Academic hospitals see more MRSA infections

Infections caused by methicillin-resistant Staphylococcus aureus (MRSA) doubled at academic hospitals in five years, contrary to data from the Centers for Disease Control and Prevention that said MRSA cases at hospitals were declining.

Hospital admissions for any MRSA infection went from about 21 out of every 1,000 hospitalized patients in 2003 to about 42 out of every 1,000 in 2008, or roughly 1 in 20 inpatients, according to a study in the August issue of Infection Control and Hospital Epidemiology.

"The rapid increase means that the number of people hospitalized with recorded MRSA infections exceeded the number hospitalized with AIDS and influenza combined in each of the last three years of the survey," study author Michael David, M.D., Ph.D., an assistant professor of medicine at the University of Chicago, said in a research announcement earlier this month.

While the CDC study only looked at invasive MRSA, researchers from the University of Chicago Medicine and the University HealthSystem Consortium also included noninvasive community-associated MRSA, which is contracted outside of a healthcare setting. In fact, they credit community-associated MRSA infections with much of the increase.

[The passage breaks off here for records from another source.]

Lemma run_bwrite b pid w :
  run (bwrite b) pid w =
  if sleep_held pid w b then Done tt (virtio_disk_rw b true w) else Panicked "bwrite" w.
Proof. unfold bwrite. simpl. by destruct (sleep_held pid w b). Qed.

Lemma run_bread_fill b pid w :
  run (bread_fill b) pid w =
  Done b (if valid (deref (cache w) b) then w
          else on_cache (assign b (with_valid true)) (virtio_disk_rw b false w)).
Proof. unfold bread_fill. simpl. by destruct (valid (deref (cache w) b)). Qed.

Lemma run_bread NBUF dev0 blockno0 pid w :
  links_ok NBUF (cache w) -> quiet (cache w) ->
  run (bread NBUF dev0 blockno0) pid w =
  match bget_slot (cache w) dev0 blockno0 with
  | None => Panicked "bget: no buffers" w
  | Some j =>
    let wf := on_cache (fun _ => bget_cache (cache w) dev0 blockno0) w in
    if sleep_free wf (Bf j)
    then run (bread_fill (Bf j)) pid (on_cache (assign (Bf j) (with_lock (Some pid))) wf)
    else Sleeping (Bf j) (Acquiresleep (Bf j) (bread_fill (Bf j))) wf
  end.
Proof.
  intros Hok Hq. unfold bread. rewrite run_bind, run_bget by done.
  destruct (bget_slot (cache w) dev0 blockno0) as [j|]; [|done].
  cbv zeta. simpl. by destruct (sleep_free _ _).
Qed.

Lemma virtio_disk_rw_in b w :
  virtio_disk_rw b false w =
  on_cache (assign b (with_data (disk w (deref (cache w) b).(dev) (deref (cache w) b).(blockno)))) w.
Proof. done. Qed.

(** ** The invariant is kept *)

Lemma cache_inv_assign_keep NBUF c p f :
  (forall b, next (f b) = next b) -> (forall b, prev (f b) = prev b) ->
  (forall b, dev (f b) = dev b) -> (forall b, blockno (f b) = blockno b) ->
  (forall b, valid (f b) = valid b) ->
  cache_inv NBUF c -> cache_inv NBUF (assign p f c).
Proof.
  intros Hn Hp Hd Hb Hv (Hok & Hq & Hfirst).
  split; [by apply links_ok_keep|]. split; [by apply quiet_assign|].
  intros j Hj. rewrite (deref_assign_keep _ valid) by done. intros Hvj.
  apply first_of_key_assign_keep; auto.
Qed.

The study also revealed that hospitals often underreport MRSA cases in billing codes submitted to insurers. For instance, hospitals that have a limited number of billing codes for each patient may end up omitting a MRSA code if it was not one of the primary diagnoses, according the announcement.

Given that MRSA infections are on the rise, academic medical centers should consider board-certified infection prevention programs. A study published in the March American Journal of Infection Control found that hospitals with a board-certified professional have significantly lower rates of MRSA bloodstream infections than those that don't.